O raku pęcherza moczowego

  • Rak pęcherza moczowego zajmuje 9 miejsce wśród najczęściej rozpoznawanych nowotworów w populacji ogólnej. Jest też drugim najczęściej rozpoznawanym nowotworem układu moczowo-płciowego u mężczyzn ( jest u nich cztery razy częściej diagnozowany niż u kobiet). W większości przypadków rozpoznaje się go po 50. roku życia, a 6 na 10 chorych, u których rozpoznano ten nowotwór, ma więcej niż 60 lat.
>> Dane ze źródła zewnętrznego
Lemma own_In (o : JSObject) (k : JSString) :
  In k (List.map fst o) <-> is_Some (own o k).
Proof.
  induction o as [|[k0 v0] o IH]; simpl.
  - split; [tauto|]. intros [x Hx]. discriminate.
  - destruct (str_eqb k0 k) eqn:E0.
    + apply str_eqb_eq in E0. split; [by eexists|auto].
    + apply str_eqb_neq in E0. rewrite <- IH. tauto.
Qed.

Lemma filter_partition_perm {A} (p : A -> bool) (l : list A) :
  Permutation (List.filter p l ++ List.filter (fun x => negb (p x)) l) l.
Proof.
  induction l as [|x l IH]; simpl; [reflexivity|].
  destruct (p x); simpl.
  - by constructor.
  - rewrite <- Permutation_middle. by constructor.
Qed.

Lemma Object_keys_perm (o : JSObject) :
  Permutation (Object_keys o) (List.map fst o).
Proof.
  unfold Object_keys. apply Permutation_map.
  rewrite sorted_by_perm. apply filter_partition_perm.
Qed.

Lemma Object_keys_In (o : JSObject) (k : JSString) :
  In k (Object_keys o) <-> is_Some (own o k).
Proof.
  rewrite <- own_In. split; apply Permutation_in;
    [apply Object_keys_perm | symmetry; apply Object_keys_perm].
Qed.

Lemma categoryStep_own (o o' : JSObject) (e : Expense) (k : JSString) :
  categoryStep o e = Some o' -> own o' k = totalStep k (own o k) e.
Proof.
  unfold categoryStep, totalStep. intros E.
  destruct (own o (category e)) as [v|] eqn:Ev.
  - inversion E; subst. rewrite own_set_own.
    destruct (str_eqb (category e) k) eqn:Ek; [|reflexivity].
    apply str_eqb_eq in Ek. subst k. by rewrite Ev.
  - destruct (inherited (category e)); [discriminate|].
    inversion E; subst. rewrite own_set_own.
    destruct (str_eqb (category e) k) eqn:Ek; [|reflexivity].
    apply str_eqb_eq in Ek. subst k. by rewrite Ev.
Qed.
  • Najczęściej występującym rakiem pęcherza (u ponad 9 na 10 chorych) jest rak urotelialny, wywodzący się z komórek nabłonka pęcherza moczowego, wyściełających wewnętrzną jego powierzchnię. 
  • Każdy incydent krwiomoczu, nawet krótki i przemijający, jest sygnałem, który bezwzględnie należy zgłosić do swojego lekarza rodzinnego lub urologa.
  • Szczególną postać nowotworu pęcherza stanowi rak śródnabłonkowa (CIS, carcinoma in situ), który ma dużą skłonność do progresji, czyli naciekania głębiej, w obręb ściany pęcherza moczowego.
  • U niektórych pacjentów nowotwór obejmujący mięsień wypieracza pęcherza moczowego – wtedy konieczne jest bardziej agresywne leczenie.
  • Do czynników ryzyka wystąpienia raka zaliczamy przede wszystkim palenie tytoniu, narażenie na substancje chemiczne w miejscu pracy, zanieczyszczenie powietrza, zespół metaboliczny i czynniki genetyczne. 


Dr n. med. Piotr Tomczak, zastępca kierownika Oddziału Chemioterapii, Kliniki i Katedry Onkologii Uniwersytetu Medycznego im. Karola Marcinkowskiego w Poznaniu.